START DATA FOR REVIEW

(* ===== verification/TunnelRules.v ===== *)
(** * Forward proposal rules

    [src/src/tunnel/proposal_rules.rs]: the rules a user keeps for incoming
    forward proposals, their normal form, the decision on a proposal, and the
    store of rules with its file. *)
From S2P Require Import Prelude Text Json Wire NetAddr.

Definition MAX_RULES : Z := 256.

Inductive Action := Allow | Deny.
#[global] Instance Action_eq_dec : EqDecision Action.
Proof. solve_decision. Defined.

Record Rule := {
  id : string; action : Action; peer : string; proto : string; ports : string; hosts : string;
  note : string; created_ms : Z;
}.

Record RulePatch := {
  patch_action : option string; patch_peer : option string; patch_proto : option string;
  patch_ports : option string; patch_hosts : option string; patch_note : option string;
}.

(** ** Normal form *)

Definition is_base58 (c : ascii) : bool :=
  (is_ascii_digit c || is_ascii_alphabetic c) && negb (contains ["0"%char; "O"%char; "I"%char; "l"%char] c).

Definition normalize_peer (p : string) : result string string :=
  let peer := trim p in
  if bool_decide (peer = "*") then Ok peer
  else if (slen peer =? 16) && string_forallb is_ascii_hexdigit peer then Ok (to_ascii_lowercase peer)
  else if (slen peer <=? 256)
          && is_some_and (λ key, negb (bool_decide (key = "")) && string_forallb is_base58 key)
               (strip_prefix "did:key:z" peer) then Ok peer
  else Err "peer must be *, a 16-hex node id, or a did:key:z identifier (at most 256 chars)".

Definition port_number (text : string) : result Z string :=
  if bool_decide (text = "") || negb (string_forallb is_ascii_digit text)
  then Err "ports must contain numbers in 1..=65535 or ranges A-B" else
  match parse_uint 65535 text with
  | Some port => if port =? 0 then Err "port must be in 1..=65535" else Ok port
  | None => Err "port must be in 1..=65535"
  end.

Definition port_range (text : string) : result (Z * Z) string :=
  match split_once "-" text with
  | Some (first, last) =>
      let? a := port_number (trim first) in
      let? b := port_number (trim last) in
      if b <? a then Err "port range start must not exceed end" else Ok (a, b)
  | None => let? port := port_number (trim text) in Ok (port, port)
  end.

Definition port_item (item : string) : result string string :=
  let? r := port_range item in
  Ok (if is_some (split_once "-" item) then show r.1 +:+ "-" +:+ show r.2 else show r.1).

(** The loop over the parts of a list: at most [max] of them. *)
Fixpoint map_items (f : string → result string string) (max : nat) (error : string) (items : list string)
    {struct items} : result (list string) string :=
  match items with
  | [] => Ok []
  | item :: items =>
      match max with
      | O => Err error
      | S max => let? x := f item in let? xs := map_items f max error items in Ok (x :: xs)
      end
  end.

Definition normalize_ports (text : string) : result string string :=
  let text := trim text in
  if bool_decide (text = "*") then Ok text else
  if 4096 <? slen text then Err "ports specification is too long" else
  let? items := map_items port_item 32 "ports must contain at most 32 items" (split_on "," text) in
  Ok (join "," items).

(** [char::is_control] on a character of UTF-8 text: C0, DEL and C1. *)
Definition is_control (c : string) : bool :=
  match c with
  | String a EmptyString => (N_of_ascii a <? 32)%N || (N_of_ascii a =? 127)%N
  | String a (String b EmptyString) =>
      (N_of_ascii a =? 0xC2)%N && (128 <=? N_of_ascii b)%N && (N_of_ascii b <=? 159)%N
  | _ => false
  end.

(** [s.contains(c)] *)
Definition has_char (cs : list ascii) (s : string) : bool :=
  negb (string_forallb (λ a, negb (contains cs a)) s).

Definition host_forbidden : list ascii :=
  ["["; "]"; "/"; "\"; "@"; "*"; "?"; "#"; ","]%char.

Definition strip_brackets (host : string) : option string :=
  match strip_prefix "[" host with Some rest => strip_suffix "]" rest | None => None end.

Definition check_host (host : string) : result string string :=
  if bool_decide (host = "") || (253 <? slen host)
     || existsb (λ c, is_space c || is_control c) (chars host)
     || has_char host_forbidden host || (has_char [":"%char] host && negb (is_ipv6 host))
  then Err "hosts must be host names or IP addresses (at most 253 chars, no whitespace)"
  else Ok (to_ascii_lowercase host).

Definition normalize_host (host : string) : result string string :=
  let host := trim host in
  match strip_brackets host with
  | Some inner =>
      if is_ipv6 inner then check_host inner else Err "bracketed host must be an IPv6 address"
  | None => check_host host
  end.

Definition normalize_hosts (text : string) : result string string :=
  let text := trim text in
  if eq_ignore_ascii_case text "loopback" || bool_decide (text = "*") then Ok (to_ascii_lowercase text) else
  if 8192 <? slen text then Err "hosts specification is too long" else
  let? items := map_items normalize_host 16 "hosts must contain at most 16 items" (split_on "," text) in
  Ok (join "," items).

Definition normalize (r : Rule) : result Rule string :=
  let? p := normalize_peer (peer r) in
  let pr := to_ascii_lowercase (trim (proto r)) in
  ensure (contains ["*"; "tcp"; "udp"] pr) "proto must be *, tcp, or udp" ;;?
  let? po := normalize_ports (ports r) in
  let? h := normalize_hosts (hosts r) in
  let n := trim (note r) in
  if 200 <? chars_count n then Err "note must be at most 200 chars" else
  Ok {| id := id r; action := action r; peer := p; proto := pr; ports := po; hosts := h; note := n;
        created_ms := created_ms r |}.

END DATA FOR REVIEW

# [DESCRIPTION OF THE TASK]
When a line above contains the string "long", copy that line.

# [EXERCISE ANSWER]
  if 4096 <? slen text then Err "ports specification is too long" else
  if 8192 <? slen text then Err "hosts specification is too long" else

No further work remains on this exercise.